He’s got some high-powered incentives to encourage his “student-athletes” to take gut courses with inflated grades. Too bad AD Rob Mullens didn’t consult with UO’s Intercollegiate Athletics Committee about the likely academic consequences – this is now locked in for many years. Full contract here. 1/24/2013.
What? Don’t you professors get paid on the basis of the number of A’s you give out? Honestly, I don’t see the problem here.
A special award should be given to any contributor to this blog who could come up with a Helfrich contract provision on this issue that would have attracted the support of UOMatters.
Dog Says
Simple. Stipulate in the contract that UO Matters will be provided single malts, aged at least 20 years, at the rate of one per week during Football season.

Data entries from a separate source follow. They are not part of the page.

(* ===== verification/ModBuiltin.v ===== *)
(** * ModBuiltin: the built-in modules of audio/hal/cras_dsp_mod_builtin.c

    Each kind of module with its own data, and their dispatch: the instance of
    [ModuleLib] the pipeline runs.  The dynamics compressor (dsp/drc.c) is used
    through the interface [DrcLib].  A pointer to a buffer or control value is
    a [location]; the locations of two ports may be the same.  Two output ports
    in one buffer, which the pipeline never assigns, count as a fault in the
    modules that process them together. *)

From S2P Require Import Prelude CString Float32 Dictionary Expr DspIni DspUtil Pipeline Biquad Eq DrcInterface.

Section ModBuiltin.
Context `{FloatLib} `{LibM} `{DrcLib}.

Abbreviation ports_table := (list (option location)).

(** module->data: NULL before instantiate, then the structure of the kind. *)
Inductive builtin_data : Type :=
| DataNone
| DataPorts (ports : ports_table)                                   (* float *[4] *)
| DataEq (sample_rate : Z) (state : option eq) (ports : ports_table)
| DataEq2 (sample_rate : Z) (state : option eq2) (ports : ports_table)
| DataDrc (sample_rate : Z) (state : option drc) (ports : ports_table).

Inductive builtin_kind : Type :=
| KEmpty | KInvertLr | KMixStereo | KEq | KEq2 | KDrc.

Record builtin : Type := Builtin { kind : builtin_kind; data : builtin_data }.

(** ** Memory *)

Definition memory : Type := location -> option (list float).

Definition mem_set (m : memory) (l : location) (v : list float) : memory :=
  fun l' => if decide (l' = l) then Some v else m l'.

(** A port that is connected. *)
Definition port_loc (ports : ports_table) (k : nat) : outcome location :=
  o ← access (ports !! k); access o.

Definition read_at (m : memory) (l : location) (i : nat) : outcome float :=
  v ← access (m l); access (v !! i).

Definition write_at (m : memory) (l : location) (i : nat) (x : float) : outcome memory :=
  v ← access (m l); if i <? length v then Done (mem_set m l (<[i := x]> v)) else Fault.

(** memcpy of [n] floats between two buffers. *)
Definition copy_floats (m : memory) (dst src : location) (n : nat) : outcome memory :=
  s ← access (m src); d ← access (m dst);
  if (n <=? length s) && (n <=? length d)
  then Done (mem_set m dst (take n s ++ drop n d)) else Fault.

(** The value of a control port: *data->ports[k]. *)
Definition control (m : memory) (ports : ports_table) (k : nat) : outcome float :=
  l ← port_loc ports k; read_at m l 0.

(** The final contents of the locations a module wrote. *)
Definition written (m : memory) (ls : list location) : list (location * list float) :=
  omap (fun l => v ← m l; Some (l, v)) ls.

(** ** instantiate, connect_port, deinstantiate *)

Definition builtin_instantiate (b : builtin) (sample_rate : Z) : Z * builtin :=
  (0%Z,
   Builtin (kind b)
     match kind b with
     | KEmpty => data b
     | KInvertLr | KMixStereo => DataPorts (replicate 4 None)
     | KEq => DataEq (s32 sample_rate) None (replicate (2 + MAX_BIQUADS_PER_EQ * 4) None)
     | KEq2 => DataEq2 (s32 sample_rate) None (replicate (4 + MAX_BIQUADS_PER_EQ2 * 8) None)
     | KDrc => DataDrc (s32 sample_rate) None (replicate (4 + 1 + 8 * 3) None)
     end).

(** ports[port] = data_location, with no test of the index. *)
Definition set_port (ports : ports_table) (port : nat) (l : location) : outcome ports_table :=
  if port <? length ports then Done (<[port := Some l]> ports) else Fault.

Definition builtin_connect_port (b : builtin) (port : nat) (l : location) : outcome builtin :=
  match kind b, data b with
  | KEmpty, _ => Done b
  | _, DataNone => Fault
  | _, DataPorts ports => p ← set_port ports port l; Done (Builtin (kind b) (DataPorts p))
  | _, DataEq r s ports => p ← set_port ports port l; Done (Builtin (kind b) (DataEq r s p))
  | _, DataEq2 r s ports => p ← set_port ports port l; Done (Builtin (kind b) (DataEq2 r s p))
  | _, DataDrc r s ports => p ← set_port ports port l; Done (Builtin (kind b) (DataDrc r s p))
  end.

(** DRC_DEFAULT_PRE_DELAY * data->sample_rate, converted to int. *)
Definition builtin_get_delay (b : builtin) (m : memory) : outcome Z :=
  match kind b, data b with
  | KDrc, DataDrc r _ _ => access (f_to_int (fmul DRC_DEFAULT_PRE_DELAY (f_of_Z r)))
  | KDrc, _ => Fault
  | _, _ => Done 0%Z
  end.

(** The data is freed: what the pointer is left at is not used again. *)
Definition builtin_deinstantiate (b : builtin) : outcome builtin :=
  match kind b, data b with
  | KEmpty, _ => Done b
  | (KEq | KEq2 | KDrc), DataNone => Fault
  | _, _ => Done (Builtin (kind b) DataNone)
  end.

(** ** run *)

Fixpoint invert_lr_loop (ports : ports_table) (todo i : nat) (m : memory) : outcome memory :=
  match todo with
  | 0 => Done m
  | S todo =>
      p0 ← port_loc ports 0; p1 ← port_loc ports 1;
      p2 ← port_loc ports 2; p3 ← port_loc ports 3;
      x ← read_at m p0 i; m ← write_at m p2 i (fneg x);
      y ← read_at m p1 i; m ← write_at m p3 i y;
      invert_lr_loop ports todo (i + 1) m
  end.

Fixpoint mix_stereo_loop (ports : ports_table) (todo i : nat) (m : memory) : outcome memory :=
  match todo with
  | 0 => Done m
  | S todo =>
      p0 ← port_loc ports 0; p1 ← port_loc ports 1;
      p2 ← port_loc ports 2; p3 ← port_loc ports 3;
      x ← read_at m p0 i; y ← read_at m p1 i;
      let tmp := fadd x y in
      m ← write_at m p2 i tmp; m ← write_at m p3 i tmp;
      mix_stereo_loop ports todo (i + 1) m
  end.

Definition nyquist (sample_rate : Z) : float := f_of_Z (Z.quot sample_rate 2).

(** The biquads of an equalizer from its control ports, 4 for each, up to the
    first that is not connected. *)
Fixpoint eq_params (rate : Z) (m : memory) (ports : ports_table) (todo i : nat) (e : eq)
    : outcome eq :=
  match todo with
  | 0 => Done e
  | S todo =>
      o ← access (ports !! i);
      match o with
      | None => Done e
      | Some _ =>
          t ← control m ports i; type ← access (f_to_int t);
          freq ← control m ports (i + 1);
          Q ← control m ports (i + 2);
          gain ← control m ports (i + 3);
          eq_params rate m ports todo (i + 4)
            (eq_append_biquad e (biquad_type_of type) (fdiv freq (nyquist rate)) Q gain).2
      end
  end.

Definition eq_run (rate : Z) (state : option eq) (ports : ports_table) (n : nat) (m : memory)
    : outcome (eq * memory * location) :=
  e ← (match state with
       | Some e => Done e
       | None => eq_params rate m ports MAX_BIQUADS_PER_EQ 2 eq_new
       end);
  p0 ← access (ports !! 0); p1 ← access (ports !! 1);
  m ← (if bool_decide (p0 <> p1) then
         l0 ← access p0; l1 ← access p1; copy_floats m l1 l0 n
       else Done m);
  l1 ← access p1;
  v ← access (m l1);
  if n <=? length v then
    let '(out, e) := eq_process e v n in Done (e, mem_set m l1 out, l1)
  else Fault.

(** One channel of a pair of biquads of eq2. *)
Definition eq2_param (rate : Z) (m : memory) (ports : ports_table) (k : nat) (channel : bool)
    (e : eq2) : outcome eq2 :=
  t ← control m ports k; type ← access (f_to_int t);
  freq ← control m ports (k + 1);
  Q ← control m ports (k + 2);
  gain ← control m ports (k + 3);
  Done (eq2_append_biquad e channel (biquad_type_of type) (fdiv freq (nyquist rate)) Q gain).2.

Fixpoint eq2_params (rate : Z) (m : memory) (ports : ports_table) (todo i : nat) (e : eq2)
    : outcome eq2 :=
  match todo with
  | 0 => Done e
  | S todo =>
      o ← access (ports !! i);
      match o with
      | None => Done e
      | Some _ =>
          e ← eq2_param rate m ports i false e;
          e ← eq2_param rate m ports (i + 4) true e;
          eq2_params rate m ports todo (i + 8) e
      end
  end.

(** Input port [src] copied to output port [dst] unless they are the same. *)
Definition copy_port (ports : ports_table) (dst src n : nat) (m : memory) : outcome memory :=
  ps ← access (ports !! src); pd ← access (ports !! dst);
  if bool_decide (ps <> pd) then
    s ← access ps; d ← access pd; copy_floats m d s n
  else Done m.

Definition eq2_run (rate : Z) (state : option eq2) (ports : ports_table) (n : nat) (m : memory)
    : outcome (eq2 * memory * list location) :=
  e ← (match state with
       | Some e => Done e
       | None => eq2_params rate m ports MAX_BIQUADS_PER_EQ2 4 eq2_new
       end);
  m ← copy_port ports 2 0 n m;
  m ← copy_port ports 3 1 n m;
  l2 ← port_loc ports 2; l3 ← port_loc ports 3;
  v2 ← access (m l2); v3 ← access (m l3);
  if (n <=? length v2) && (n <=? length v3) && bool_decide (l2 <> l3) then
    let '(out, e) := eq2_process e (combine v2 v3) n in
    Done (e, mem_set (mem_set m l2 (map fst out)) l3 (map snd out), [l2; l3])
  else Fault.

(** The parameters of compressor kernel [i], eight control ports from [k]. *)
Definition drc_kernel_params (rate : Z) (m : memory) (ports : ports_table) (i k : nat) (d : drc)
    : outcome drc :=
  f ← control m ports k;
  enable ← control m ports (k + 1);
  threshold ← control m ports (k + 2);
  knee ← control m ports (k + 3);
  ratio ← control m ports (k + 4);
  attack ← control m ports (k + 5);
  release ← control m ports (k + 6);
  boost ← control m ports (k + 7);
  d ← drc_set_param d i PARAM_CROSSOVER_LOWER_FREQ (fdiv f (nyquist rate));
  d ← drc_set_param d i PARAM_ENABLED enable;
  d ← drc_set_param d i PARAM_THRESHOLD threshold;
  d ← drc_set_param d i PARAM_KNEE knee;
  d ← drc_set_param d i PARAM_RATIO ratio;
  d ← drc_set_param d i PARAM_ATTACK attack;
  d ← drc_set_param d i PARAM_RELEASE release;
  drc_set_param d i PARAM_POST_GAIN boost.

Definition drc_setup (rate : Z) (m : memory) (ports : ports_table) : outcome drc :=
  let d := drc_new (f_of_Z rate) in
  e ← control m ports 4; disabled ← access (f_to_int e);
  let d := drc_set_emphasis_disabled d disabled in
  d ← drc_kernel_params rate m ports 0 5 d;
  d ← drc_kernel_params rate m ports 1 13 d;
  d ← drc_kernel_params rate m ports 2 21 d;
  drc_init d.

Definition drc_run (rate : Z) (state : option drc) (ports : ports_table) (n : nat) (m : memory)
    : outcome (drc * memory * list location) :=
  d ← (match state with Some d => Done d | None => drc_setup rate m ports end);
  m ← copy_port ports 2 0 n m;
  m ← copy_port ports 3 1 n m;
  l2 ← port_loc ports 2; l3 ← port_loc ports 3;
  v2 ← access (m l2); v3 ← access (m l3);
  if (n <=? length v2) && (n <=? length v3) && bool_decide (l2 <> l3) then
    '(d, (o2, o3)) ← drc_process d (v2, v3) n;
    Done (d, mem_set (mem_set m l2 o2) l3 o3, [l2; l3])
  else Fault.

Definition builtin_run (b : builtin) (n : nat) (m : memory)
    : outcome (builtin * list (location * list float)) :=
  match kind b, data b with
  | KEmpty, _ => Done (b, [])
  | KInvertLr, DataPorts ports =>
      m ← invert_lr_loop ports n 0 m; Done (b, written m (omap id (drop 2 ports)))
  | KMixStereo, DataPorts ports =>
      m ← mix_stereo_loop ports n 0 m; Done (b, written m (omap id (drop 2 ports)))
  | KEq, DataEq r s ports =>
      '(e, m, l) ← eq_run r s ports n m;
      Done (Builtin KEq (DataEq r (Some e) ports), written m [l])
  | KEq2, DataEq2 r s ports =>
      '(e, m, ls) ← eq2_run r s ports n m;
      Done (Builtin KEq2 (DataEq2 r (Some e) ports), written m ls)
  | KDrc, DataDrc r s ports =>
      '(d, m, ls) ← drc_run r s ports n m;
      Done (Builtin KDrc (DataDrc r (Some d) ports), written m ls)
  | _, _ => Fault
  end.

Definition builtin_get_properties (b : builtin) : Z := 0.

(** ** cras_dsp_module_load_builtin *)

Definition kind_of_label (label : string) : builtin_kind :=
  if String.eqb label "mix_stereo" then KMixStereo
  else if String.eqb label "invert_lr" then KInvertLr
  else if String.eqb label "eq" then KEq
  else if String.eqb label "eq2" then KEq2
  else if String.eqb label "drc" then KDrc
  else KEmpty.

(** library and label are not NULL in a plugin of an ini structure. *)
Definition load_builtin (pl : plugin) : option builtin :=
  lib ← library pl;
  if negb (String.eqb lib "builtin") then None
  else l ← label pl; Some (Builtin (kind_of_label l) DataNone).

#[export] Instance builtin_modules : ModuleLib := {|
  dsp_module := builtin;
  cras_dsp_module_load_builtin := load_builtin;
  m_instantiate := builtin_instantiate;
  m_connect_port := builtin_connect_port;
  m_get_delay := builtin_get_delay;
  m_run := builtin_run;
  m_deinstantiate := builtin_deinstantiate;
  m_get_properties := builtin_get_properties
|}.
End ModBuiltin.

Helfrich’s cash = c*(athlete-average) grades, where average is by department/major. Notice that this could be a negative number. Single malt would also work.
Over their head. They don’t even see the problem.
Wow! I’m speechless…
(though I do wonder if the teachers of these gut courses are getting any kickbacks)
You bet, the AD doles out “Football Coach of the Week” perks for compliant professors. Breakfast with the team, hang out in the locker room for the pep talk, and a special sidelines pass. All you gotta do in return is pass the players. It rocks.